Кстати, хочу сказать, что и английская Олимпиада, и канадская, и китайская — счетные палаты этих стран практически вообще не публиковали материалы во время Олимпиады. Мы-то открытую часть почти всегда давали. Поэтому пожалуйста: если Татьяна Алексеевна считает, что надо раскрыть все материалы по Олимпиаде,— ради бога.
У нас часть проверок по Олимпиаде были ДСП, по паре компаний типа «Трансстроя» (и то не все, а только то, что связано с коммерческой составляющей), по соглашению о разделе продукции и так далее. Кроме того что я проверяющий, я должен был заботиться о бюджете своей страны
— К Счетной палате часто предъявляли претензии, что результаты проверок появлялись слишком вовремя: не в то время, когда они выявлялись, а в соответствии с политическим моментом. Та же проверка «Оборонсервиса» касалась 2009-2011 годов, а дело началось только в 2012-м, до этого было все в порядке?
— Что значит «все в порядке»? Когда прошла проверка, ко мне приехал Сердюков (Анатолий Сердюков, министр обороны в 2007-2012 годах.— «Ъ»). Это еще 2010 год. Я ему все это дело нарисовал. Говорю: наводи порядок, иначе тебя посадят. Вот так вот Сердюков сидел напротив меня. И я сказал: «Анатолий, давай создавать управление внутреннего контроля у тебя. Тебя подставили». Он уехал. Потом, когда президентом стал Владимир Путин, я смотрю, что-то ситуация все еще подвешенная. Я с этой бумагой лично приехал к президенту. Вот, собственно, все. В мае он стал президентом, где-то в июне был разговор.
— А почему при предыдущем президенте, когда вы приносили ему результаты проверки по «Оборонсервису», не было возбуждено дело?

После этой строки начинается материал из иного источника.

(* ===== verification/AuthStore.v ===== *)
(** * Persistence of the authentication state: auth.rs

    Loading with the safety checks of [load_state_from], the crash-safe write
    [save_state_with_temp] and the commit of a new state, in memory and on
    disk, by [commit_state]. *)
From Stdlib Require Import String Ascii ZArith.
From stdpp Require Import base list gmap strings numbers.
From S2P Require Import Prelude RustStr Disk StateStore AuthTypes.

Open Scope string_scope.
Open Scope rust_scope.

(** ** Messages *)

Fixpoint fmt_octal_fuel (fuel : nat) (z : Z) : string :=
  match fuel with
  | 0 => ""
  | S k => (if (z <? 8)%Z then "" else fmt_octal_fuel k (z / 8))
           ++ String (ascii_of_nat (48 + Z.to_nat (z mod 8))) EmptyString
  end.

(** [{mode:o}] of a permission mode, below 512. *)
Definition fmt_octal (z : Z) : string := fmt_octal_fuel 3 z.

(** The [#[error(..)]] attributes. *)
Definition display_auth_error (e : AuthError) : string :=
  match e with
  | InvalidCredentials => "invalid username or password"
  | AccountLocked => "account temporarily locked due to too many failed attempts"
  | InvalidToken => "invalid token"
  | TokenExpired => "token has expired"
  | Forbidden => "forbidden"
  | UserNotFound => "user not found"
  | UserExists => "user already exists"
  | AuthNotFound => "not found"
  | WeakPassword => "password must be at least 8 characters"
  | InvalidFilePrincipal r => "invalid file principal: " ++ r
  | HashError r => "password hash error: " ++ r
  | StateCorrupt p s => "auth state at " ++ display_path p ++ " is corrupt: " ++ s
  | StateUninitialized p => "auth state at " ++ display_path p ++ " exists but is not initialized"
  | StateUnsafe p r => "unsafe auth state at " ++ display_path p ++ ": " ++ r
  | StateIo op p s => "failed to " ++ op ++ " auth state at " ++ display_path p ++ ": " ++ display_io s
  | StateSerialize s => "failed to serialize auth state: " ++ s
  | AuthIo s => "io error: " ++ display_io s
  end.

Section Persist.
Context `{AuthPrims} `{!Codec AuthState}.

(** ** Loading *)

Definition load_state_from (F : Faults) (path : Path) (expected_owner : option Z)
    : M Disk AuthError (option AuthState) :=
  r <- attempt (open_nofollow F path) ;;
  match r with
  | Err NotFound => ret None
  | Err SymlinkLoop => throw (StateUnsafe path "refusing to follow an auth state symlink")
  | Err source => throw (StateIo "open without following symlinks" path source)
  | Ok file =>
      match fault F OpStat path with
      | Some source => throw (StateIo "inspect" path source)
      | None =>
          throw_if (negb (is_regular file))
            (StateUnsafe path "expected a regular file, not a symlink or special file") ;;;
          let mode := Z.land (f_mode file) 511 in
          throw_if (negb (Z.land mode 63 =? 0)%Z)
            (StateUnsafe path ("permissions " ++ fmt_octal mode ++ " expose authentication secrets")) ;;;
          throw_if (match expected_owner with
                    | Some owner => negb (f_uid file =? owner)%Z
                    | None => false
                    end)
            (StateUnsafe path
               ("owner UID " ++ fmt_Z (f_uid file) ++ " does not match expected UID "
                ++ fmt_Z (default 0%Z expected_owner))) ;;;
          match fault F OpRead path with
          | Some source => throw (StateIo "read" path source)
          | None => lift (match decode (f_content file) with
                          | Ok st => Ok (Some st)
                          | Err source => Err (StateCorrupt path source)
                          end)
          end
      end
  end.

(** ** Saving *)

Record StatePersistFailure := mkPersistFailure {
  source : AuthError;
  committed : bool
}.

(** A system call inside the [async] block of [save_state_with_temp], whose
    state is the disk and the local variable [committed]. *)
Definition step (operation : string) (path : Path) (m : M Disk IoErr unit)
    : M (Disk * bool) AuthError unit :=
  fun '(d, c) => match m d with (r, d') => (map_err (StateIo operation path) r, (d', c)) end.

Definition set_committed : M (Disk * bool) AuthError unit := modify (fun '(d, _) => (d, true)).

Definition save_block (F : Faults) (path temp par : Path) (json : string) (replace : bool)
    : M (Disk * bool) AuthError unit :=
  step "create temporary file for" path (create_new F temp 384) ;;;
  step "write temporary file for" path (write_all F temp json) ;;;
  step "sync temporary file for" path (check F OpSync temp) ;;;
  (if replace : bool
   then step "replace" path (rename F temp path) ;;;
        set_committed
   else step "create" path (hard_link F temp path) ;;;
        set_committed ;;;
        step "remove temporary file for" path (remove_file F temp)) ;;;
  step "open parent directory for" path (check F OpOpenDir par) ;;;
  step "sync parent directory for" path (check F OpSyncDir par).

Definition no_parent (path : Path) : StatePersistFailure :=
  mkPersistFailure (StateIo "resolve parent for" path (OtherIo "state path has no parent")) false.

Definition save_state_with_temp (F : Faults) (path temp : Path) (st : AuthState) (replace : bool)
    : M Disk StatePersistFailure unit :=
  match parent path with
  | None => throw (no_parent path)
  | Some par =>
      match encode st with
      | Err e => throw (mkPersistFailure (StateSerialize e) false)
      | Ok json =>
          fun d =>
            match save_block F path temp par json replace (d, false) with
            | (r, (d', c)) =>
                (map_err (fun source => mkPersistFailure source c) r,
                 if negb (is_ok r) && negb c then (remove_file F temp d').2 else d')
            end
      end
  end.
Lemma service_new_ok e d st rl d' :
  service_new e d = (Ok (st, rl), d') -> rate_file_plain d ->
  rate_file_plain d' /\
  ((d !! STATE_PATH = None /\
    exists hash json, st = mkAuthState [default_admin hash] [] [] true /\
    encode st = Ok json /\ d' !! STATE_PATH = Some (saved_file json)) \/
   (exists f, d !! STATE_PATH = Some f /\ is_regular f = true /\ decode (f_content f) = Ok st /\
    initialized st = true /\ d' !! STATE_PATH = Some f)).
Proof.
  unfold service_new, initialize_state, bind. intros Hnew Hplain.
  pose proof (load_state_spec (io e) STATE_PATH (Some 0%Z) d) as Hl. unfold wp in Hl.
  destruct (load_state_from _ _ _ _) as [r d1]. simpl in Hl. destruct Hl as [-> Hl].
  destruct r as [[st0|]|]; [..|done].
  - unfold throw_if, throw, ret in Hnew. destruct (initialized st0) eqn:Hi; [|done].
    cbn [negb] in Hnew. pose proof (recover_frame (io e) rate_limit_default (Some (now e)) d Hplain) as Hr.
    destruct (load_singleton_or_recover _ _ _ _ _) as [[rl0|] d2]; simplify_eq/=.
    destruct Hr as [Hd ?], Hl as (f & Hf & Hreg & Hdec). split; [done|]. right. exists f.
    by rewrite Hd.
  - unfold lift in Hnew. destruct (hash_password _ _) as [hash|]; [|done].
    set (st0 := mkAuthState [default_admin hash] [] [] true) in *.
    pose proof (create_spec (io e) (tmp_uuid e) st0 d) as Hc. unfold wp in Hc.
    destruct (create_state_to _ _ _ _ _) as [[[]|] d1]; [|done]. simpl in Hc.
    destruct Hc as [Hother Hok]. destruct (Hok eq_refl) as (Hnone & json & Hj & Hd1).
    assert (rate_file_plain d1) as Hp1.
    { intros f. rewrite Hother; [apply Hplain|apply rate_path_ne|].
      apply not_eq_sym, (temp_path_ne _ "auth-rate-limit.json"). done. }
    unfold ret in Hnew.
    pose proof (recover_frame (io e) rate_limit_default (Some (now e)) d1 Hp1) as Hr.
    destruct (load_singleton_or_recover _ _ _ _ _) as [[rl0|] d2]; simplify_eq/=.
    destruct Hr as [Hd ?]. split; [done|]. left. split; [done|]. exists hash, json.
    by rewrite Hd.
Qed.
(* ===== verification/AuthLockout.v ===== *)
(** * Brute-force limits of the authentication service

    How many password guesses get through, over arbitrary sequences of
    operations (per user name and per source address), when the lockout is
    suppressed, and what happens when requests interleave. *)
From Stdlib Require Import String Ascii ZArith.
From stdpp Require Import base list gmap strings numbers.
From S2P Require Import Prelude RustStr Disk StateStore AuthTypes AuthStore AuthService AuthReach.

Open Scope string_scope.
Open Scope rust_scope.

Section Lockout.
Context `{AuthPrims} `{!Codec AuthState} `{!RateCodec}.
Implicit Types (w : World) (e : Env).

(** Whether the password is the user's. *)
Definition password_ok w (username password : string) : bool :=
  match find_user (users (state w)) username with
  | Some u => match u_password_hash u with
              | Some h => is_ok (verify_password password h)
              | None => false
              end
  | None => false
  end.

Definition is_locked {A} (r : result A AuthError) : bool :=
  match r with Err AccountLocked => true | _ => false end.

(** ** What each operation does to the failure counters *)

Abbreviation rate_is rl := (fun w : World => rate_limit w = rl).

Lemma rate_audit e ev u ip d rl w : rate_is rl w -> keeps (rate_is rl) (audit e ev u ip d) w.
Proof. done. Qed.

Lemma rate_commit e next rl w : rate_is rl w -> keeps (rate_is rl) (commit_state e next) w.
Proof. intros <-. apply (commit_spec e next w). Qed.

Lemma rate_save e rl' rl w : rate_is rl w -> keeps (rate_is rl) (save_rate_limit e rl') w.
Proof. intros <-. unfold keeps, wp, save_rate_limit. by destruct ((_ ;;; _) (disk w)). Qed.

#[local] Hint Resolve rate_audit rate_commit rate_save : rust.

Lemma record_rate e u ip w :
  rate_limit (record_failed_attempt e u ip w).2 = record_failure u ip (now e) (rate_limit w).
Proof.
  enough (keeps (rate_is (record_failure u ip (now e) (rate_limit w)))
            (record_failed_attempt e u ip) w) as E by exact E.
  unfold record_failed_attempt. apply keeps_gets. apply keeps_bind; [done|]. intros. keeps_go.
Qed.

Definition clear_failures (u : string) (rl : RateLimitState) : RateLimitState :=
  mkRateLimit (delete u (by_user rl)) (by_ip rl).

Lemma clear_rate e u w :
  rate_limit (clear_failed_attempts e u w).2 = clear_failures u (rate_limit w).
Proof.
  enough (keeps (rate_is (clear_failures u (rate_limit w))) (clear_failed_attempts e u) w) as E by exact E.
  unfold clear_failed_attempts. apply keeps_gets.
  destruct (by_user (rate_limit w) !! u) eqn:E.
  - apply keeps_bind; [done|]. intros. keeps_go.
  - apply keeps_ret. unfold clear_failures. rewrite delete_id by done. by destruct (rate_limit w).
Qed.
(** ** Reachable worlds *)


(** C20: Memory and disk agree. In every reachable world, whatever I/O calls
    failed on the way, the state file is a regular file of mode 0600 owned by
    root whose content is the encoding of the state in memory. *)
Theorem state_file_matches_memory `{!CodecLaws AuthState} w :
  reachable w ->
  exists json, encode (state w) = Ok json /\
    disk w !! STATE_PATH = Some (mkFile Regular 384 0 json).
Proof. by intros (_ & Hd & _)%reachable_inv. Qed.

Lemma load_saved d json st :
  d !! STATE_PATH = Some (saved_file json) -> decode json = Ok st ->
  load_state_from no_faults STATE_PATH (Some 0%Z) d = (Ok (Some st), d).
Proof.
  intros Hd Hj. unfold load_state_from, open_nofollow, attempt, bind, check, gets.
  cbn [fault no_faults]. unfold ret. rewrite Hd. cbv -[decode]. by rewrite Hj.
Qed.

(** A restart recovers the exact state. From any reachable world, booting
    the service again without I/O faults passes the safety checks on the file
    and yields the same users, sessions and tokens. *)
Theorem restart_recovers_state `{!CodecLaws AuthState} e w :
  reachable w -> io e = no_faults ->
  exists rl d', service_new e (disk w) = (Ok (state w, rl), d').
Proof.
  intros (Hok & (json & Hj & Hd) & Hp)%reachable_inv Hio.
  unfold service_new, initialize_state, bind. rewrite Hio.
  rewrite (load_saved _ _ _ Hd (decode_encode _ _ Hj)).
  unfold throw_if. rewrite (ok_initialized _ Hok). cbn [negb]. unfold ret.
  unfold load_singleton_or_recover, bind, attempt.
  destruct (read_to_string _ _ _) as [[c|] d1]; [|by eexists _, _].
  destruct (decode c); [by eexists _, _|]. destruct (rename _ _ _ d1). by eexists _, _.
Qed.

(** ** Validation *)

Lemma validate_sound_lemma `{!AuthPrimsLaws} e token ip w s :
  (validate e token ip w).1 = Ok s ->
  (validate e token ip w).2 = w /\
  ((s ∈ sessions (state w) /\ s_token s = token /\
    (wrapping_sub (now e) (s_created_at s) <= SESSION_TTL_SECS)%Z /\
    (forall bound, s_client_ip s = Some bound -> bound = ip)) \/
   (exists t, t ∈ api_tokens (state w) /\ t_token t = hash_token token /\
    (forall x, t_expires_at t = Some x -> (now e < x)%Z) /\
    (t_allowed_ips t = [] \/ ip ∈ t_allowed_ips t) /\
    s = api_session token t)).
Proof.
  match goal with |- (validate e token ip w).1 = Ok s -> (validate e token ip w).2 = w /\ ?G =>
    enough (wp (validate e token ip) (fun r w' => r = Ok s -> w' = w /\ G) w) as E by exact E end.
  unfold validate. apply wp_bind, wp_gets. cbn beta iota.
  destruct (List.find _ (sessions (state w))) as [s'|] eqn:Hf.
  - apply find_Some_elem in Hf as [Hin Ht%ct_eq_str_spec].
    destruct (SESSION_TTL_SECS <? _)%Z eqn:Httl.
    { apply wp_bind, wp_gets, wp_bind, wp_attempt. unfold wp. done. }
    apply Z.ltb_ge in Httl. destruct (s_client_ip s') as [b|] eqn:Hb.
    + destruct (negb (b =s ip)) eqn:Hbi; [by apply wp_bind|]. str_eq.
      apply wp_ret. intros [= <-]. split; [done|]. left. split_and!; [done..|]. congruence.
    + apply wp_ret. intros [= <-]. split; [done|]. left. split_and!; [done..|]. congruence.
  - destruct (List.find _ (api_tokens (state w))) as [t|] eqn:Ht; [|done].
    apply find_Some_elem in Ht as [Hin Ht%ct_eq_str_spec].
    apply wp_bind, wp_throw_if; [done|]. intros Hx.
    assert (forall x, t_expires_at t = Some x -> (now e < x)%Z) as Hexp.
    { intros x E. rewrite E in Hx. by apply Z.leb_gt. }
    destruct (t_allowed_ips t) as [|i ips] eqn:Hips.
    + apply wp_ret. intros [= <-]. split; [done|]. right. exists t. split_and!; try done. by left.
    + destruct (negb (existsb (fun x => x =s ip) (i :: ips))) eqn:Hex; [by apply wp_bind|].
      apply wp_ret. intros [= <-]. split; [done|]. right. exists t. rewrite Hips.
      split_and!; try done. right. str_eq.
      apply existsb_elem in Hex as (x & Hxi & E%eqb_spec). by subst x.
Qed.
Definition group_system_logs : list Method := [
  mkMethod "system.logs" RoleAny PAdHoc true;
  mkMethod "system.logs.units" RoleAny PNone true;
  mkMethod "system.log.level" RoleAny PNone true;
  mkMethod "system.log.set_level" RoleAdmin PAdHoc false
].

Definition group_system_metrics : list Method := [
  mkMethod "system.metrics.history" RoleAny PAdHoc true;
  mkMethod "system.metrics.prometheus" RoleAny PNone true
].

Definition group_system_acme : list Method := [
  mkMethod "system.acme.status" RoleAny PNone true;
  mkMethod "system.acme.reset" RoleAdmin PNone false;
  mkMethod "system.acme.retry" RoleAdmin PNone false
].

Definition group_system_tls : list Method := [
  mkMethod "system.tls.host_statuses" RoleAny PNone true;
  mkMethod "system.tls.local_ca_root" RoleAny PNone true
].

Definition group_system_nut_ups : list Method := [
  mkMethod "system.nut.config.get" RoleAny PNone true;
  mkMethod "system.nut.config.update" RoleAdmin (PSchema "NutConfigUpdate") true;
  mkMethod "system.nut.status" RoleAny PNone true
].

Definition group_system_watchdog : list Method := [
  mkMethod "system.watchdog.config.get" RoleAny PNone true;
  mkMethod "system.watchdog.config.update" RoleAdmin (PSchema "WatchdogConfigUpdate") true
].

Definition group_system_rdma : list Method := [
  mkMethod "system.rdma.status" RoleAny PNone true;
  mkMethod "system.rdma.set" RoleAdmin (PSchema "RdmaSetRequest") true
].

Definition group_system_passthrough : list Method := [
  mkMethod "system.passthrough.get" RoleAny PNone true;
  mkMethod "system.passthrough.update" RoleAdmin (PSchema "PassthroughUpdate") true
].

Definition group_system_guest_tools : list Method := [
  mkMethod "system.guest_tools.status" RoleAny PNone true;
  mkMethod "system.guest_tools.set" RoleAdmin (PSchema "GuestToolsUpdate") true
].

Definition group_system_secure_boot : list Method := [
  mkMethod "system.secure_boot.readiness" RoleAny PNone true;
  mkMethod "system.secure_boot.enrollment.status" RoleAny PNone true;
  mkMethod "system.secure_boot.enrollment.begin" RoleAdmin PNone true;
  mkMethod "system.secure_boot.enrollment.rebuild" RoleAdmin PNone true;
  mkMethod "system.secure_boot.enrollment.complete" RoleAdmin PNone true;
  mkMethod "system.secure_boot.enrollment.abort" RoleAdmin PAdHoc true
].

Definition group_system_ssh : list Method := [
  mkMethod "system.ssh.status" RoleAny PNone true;
  mkMethod "system.ssh.add_key" RoleAdmin PAdHoc false;
  mkMethod "system.ssh.remove_key" RoleAdmin PAdHoc false;
  mkMethod "system.ssh.set_password_auth" RoleAdmin PAdHoc false
].

Definition group_system_tailscale : list Method := [
  mkMethod "system.tailscale.get" RoleAny PNone true;
  mkMethod "system.tailscale.connect" RoleAdmin (PSchema "TailscaleConnectRequest") true;
  mkMethod "system.tailscale.disconnect" RoleAdmin PNone true
].

Definition group_system_tuning : list Method := [
  mkMethod "system.tuning.get" RoleAny PNone true;
  mkMethod "system.tuning.update" RoleAdmin (PSchema "TuningUpdate") true
].

Definition group_system_firewall : list Method := [
  mkMethod "system.firewall.status" RoleAny PNone true;
  mkMethod "system.firewall.restrict" RoleAdmin PAdHoc false;
  mkMethod "system.firewall.custom.add" RoleAdmin (PSchema "nasty_system::firewall::CustomRuleInput") false;
  mkMethod "system.firewall.custom.update" RoleAdmin PAdHoc false;
  mkMethod "system.firewall.custom.remove" RoleAdmin PAdHoc false
].

Definition group_system_update_channel : list Method := [
  mkMethod "system.update.channel.get" RoleAny PNone true;
  mkMethod "system.update.channel.set" RoleAdmin PAdHoc true
].

Definition group_network_continued : list Method := [
  mkMethod "system.network.pending" RoleAdmin PNone true;
  mkMethod "system.network.confirm" RoleAdmin (PSchema "ConfirmRequest") false;
  mkMethod "system.network.nm_preview" RoleAdmin PNone true;
  mkMethod "system.network.nm_apply" RoleAdmin PNone true
].

Definition group_protocols_services_continued : list Method := [
  mkMethod "service.base_names.get" RoleAny PNone true;
  mkMethod "service.base_names.update" RoleAdmin PAdHoc false;
  mkMethod "service.rest_server.config" RoleAny PNone true;
  mkMethod "service.rest_server.configure" RoleAdmin PAdHoc false;
  mkMethod "service.rest_server.credentials" RoleAdmin PNone true;
  mkMethod "service.rest_server.rotate_credentials" RoleAdmin PAdHoc true
].

Definition group_telemetry : list Method := [
  mkMethod "telemetry.send" RoleAdmin PNone true
].

Definition group_notifications : list Method := [
  mkMethod "notifications.config.get" RoleAny PNone true;
  mkMethod "notifications.config.update" RoleAdmin (PSchema "NotificationConfig") false;
  mkMethod "notifications.test" RoleAdmin (PSchema "ChannelType") true;
  mkMethod "notifications.test_saved" RoleAdmin (PSchema "json!") true
].

Definition group_firmware : list Method := [
  mkMethod "firmware.available" RoleAny PNone true;
  mkMethod "firmware.devices" RoleAny PNone true;
  mkMethod "firmware.check" RoleAny PNone true;
  mkMethod "firmware.constraints" RoleAny PNone true;
  mkMethod "firmware.update" RoleOperator PAdHoc true
].

Definition group_filesystem_encryption : list Method := [
  mkMethod "fs.lock" RoleAdmin PAdHoc true;
  mkMethod "fs.unlock" RoleAdmin PAdHoc true;
  mkMethod "fs.key.export" RoleAdmin PAdHoc true;
  mkMethod "fs.key.delete" RoleAdmin PAdHoc false
].

Definition group_filesystem_reconcile : list Method := [
  mkMethod "fs.reconcile.enable" RoleAdmin PAdHoc false;
  mkMethod "fs.reconcile.disable" RoleAdmin PAdHoc false;
  mkMethod "fs.copygc.enable" RoleAdmin PAdHoc false;
  mkMethod "fs.copygc.disable" RoleAdmin PAdHoc false;
  mkMethod "fs.device.evacuate.cancel" RoleAdmin (PSchema "DeviceActionRequest") false
].

Definition group_filesystem_dependents : list Method := [
  mkMethod "fs.dependents" RoleAny PAdHoc true;
  mkMethod "fs.locked_dependents" RoleAny PNone true
].

Definition group_bcachefs_tools : list Method := [
  mkMethod "bcachefs.top" RoleAny PAdHoc true;
  mkMethod "bcachefs.timestats" RoleAny PAdHoc true
].

Definition group_subvolumes_continued : list Method := [
  mkMethod "subvolume.children" RoleAny PAdHoc true;
  mkMethod "subvolume.clone" RoleOperator (PSchema "CloneSubvolumeRequest") true;
  mkMethod "subvolume.update" RoleOperator (PSchema "UpdateSubvolumeRequest") true;
  mkMethod "subvolume.list_dependents" RoleAny PNone true
].

Definition group_smb_users : list Method := [
  mkMethod "smb.user.list" RoleAny PNone true;
  mkMethod "smb.user.create" RoleOperator (PSchema "CreateSmbUserRequest") true;
  mkMethod "smb.user.delete" RoleOperator PAdHoc false;
  mkMethod "smb.user.set_password" RoleOperator PAdHoc false
].

Definition group_smb_groups : list Method := [
  mkMethod "smb.group.list" RoleAny PNone true;
  mkMethod "smb.group.create" RoleOperator PAdHoc true;
  mkMethod "smb.group.delete" RoleOperator PAdHoc false;
  mkMethod "smb.group.add_member" RoleOperator PAdHoc false;
  mkMethod "smb.group.remove_member" RoleOperator PAdHoc false
].

Definition group_active_directory : list Method := [
  mkMethod "domain.status" RoleAny PNone true;
  mkMethod "domain.join" RoleAdmin (PSchema "JoinDomainRequest") true;
  mkMethod "domain.leave" RoleAdmin (PSchema "LeaveDomainRequest") false;
  mkMethod "domain.user.list" RoleAdmin PAdHoc true;
  mkMethod "domain.group.list" RoleAdmin PAdHoc true
].

Definition group_active_directory_domain_controller : list Method := [
  mkMethod "dc.status" RoleAny PNone true;
  mkMethod "dc.provision" RoleAdmin (PSchema "ProvisionRequest") true;
  mkMethod "dc.demote" RoleAdmin (PSchema "DemoteRequest") false;
  mkMethod "dc.backup" RoleAdmin PAdHoc true;
  mkMethod "dc.user.list" RoleAdmin PNone true;
  mkMethod "dc.user.create" RoleAdmin PAdHoc false;
  mkMethod "dc.user.delete" RoleAdmin PAdHoc false;
  mkMethod "dc.user.set_password" RoleAdmin PAdHoc false;
  mkMethod "dc.user.enable" RoleAdmin PAdHoc false;
  mkMethod "dc.user.disable" RoleAdmin PAdHoc false;
  mkMethod "dc.group.list" RoleAdmin PNone true;
  mkMethod "dc.group.create" RoleAdmin PAdHoc false;
  mkMethod "dc.group.delete" RoleAdmin PAdHoc false;
  mkMethod "dc.group.add_member" RoleAdmin PAdHoc false;
  mkMethod "dc.group.remove_member" RoleAdmin PAdHoc false;
  mkMethod "dc.computer.list" RoleAdmin PNone true
].

Definition group_backup : list Method := [
  mkMethod "backup.status" RoleAny PNone true;
  mkMethod "backup.profile.list" RoleAny PNone true;
  mkMethod "backup.schedule.list" RoleAny PNone true;
  mkMethod "backup.profile.get" RoleAny PAdHoc true;
  mkMethod "backup.profile.create" RoleOperator (PSchema "BackupProfile") true;
  mkMethod "backup.profile.update" RoleOperator (PSchema "BackupProfile") true;
  mkMethod "backup.profile.delete" RoleOperator PAdHoc false;
  mkMethod "backup.run" RoleOperator PAdHoc true;
  mkMethod "backup.snapshots" RoleAny PAdHoc true;
  mkMethod "backup.restore" RoleOperator PAdHoc true;
  mkMethod "backup.repo.init" RoleOperator PAdHoc true;
  mkMethod "backup.repo.check" RoleOperator PAdHoc true;
  mkMethod "backup.jobs.list" RoleAny PAdHoc true;
  mkMethod "backup.jobs.get" RoleAny PAdHoc true;
  mkMethod "backup.secrets_status" RoleAny PNone true
].

Definition group_vms : list Method := [
  mkMethod "vm.capabilities" RoleAny PNone true;
  mkMethod "vm.list" RoleAny PNone true;
  mkMethod "vm.get" RoleAny PAdHoc true;
  mkMethod "vm.create" RoleOperator (PSchema "CreateVmRequest") true;
  mkMethod "vm.update" RoleOperator (PSchema "UpdateVmRequest") true;
  mkMethod "vm.delete" RoleOperator PAdHoc false;
  mkMethod "vm.start" RoleOperator PAdHoc true;
  mkMethod "vm.stop" RoleOperator PAdHoc false;
  mkMethod "vm.kill" RoleOperator PAdHoc false;
  mkMethod "vm.snapshot" RoleOperator (PSchema "SnapshotVmRequest") true;
  mkMethod "vm.clone" RoleOperator (PSchema "CloneVmRequest") true
].

Definition group_vm_disk_images : list Method := [
  mkMethod "vm.images.list" RoleAny PNone true;
  mkMethod "vm.images.ensure" RoleOperator PAdHoc true;
  mkMethod "vm.images.import_info" RoleAny PAdHoc true
].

— Я не принес, я ему тогда отправил отчет, он перезвонил и сказал: «Слушай, такие серьезные нарушения». «Да,— говорю,— Дмитрий Анатольевич». Он тоже дал поручение разбираться военной прокуратуре.
— Проверка «Сколково», после которой ушел Владислав Сурков, была плановой?
— Проверка «Сколково» была совершенно плановой. По «Роснано» к нам обратились тогда из фракции коммунистов, а по «Сколково» была плановая проверка, она длилась полгода, все делалось достаточно прозрачно, и дважды мы встречались с Сурковым, приезжал Вексельберг, мы вместе изучали все вопросы и направили им материалы открытым образом. Они даже подготовили целый план по устранению нарушений.
— Просто Следственный комитет выступил раньше, чем успели эти нарушения устранить?
— Да.
— Вы сразу передали материалы проверки правоохранительным органам?
— Там, где есть предмет уголовных дел, мы сразу передали.
— Когда вы разговаривали с Вексельбергом и Сурковым, они согласились со всеми претензиями?
— До 90%.
— Однако, выступая позже в Лондоне, Сурков назвал обвинения, выдвинутые Следственным комитетом, беспочвенными.
— Он про Счетную палату не говорил. Влад был у меня, мы все вместе смотрели, я ничего от него не прятал и не собирался прятать. С нашими замечаниями и Вексельберг согласился.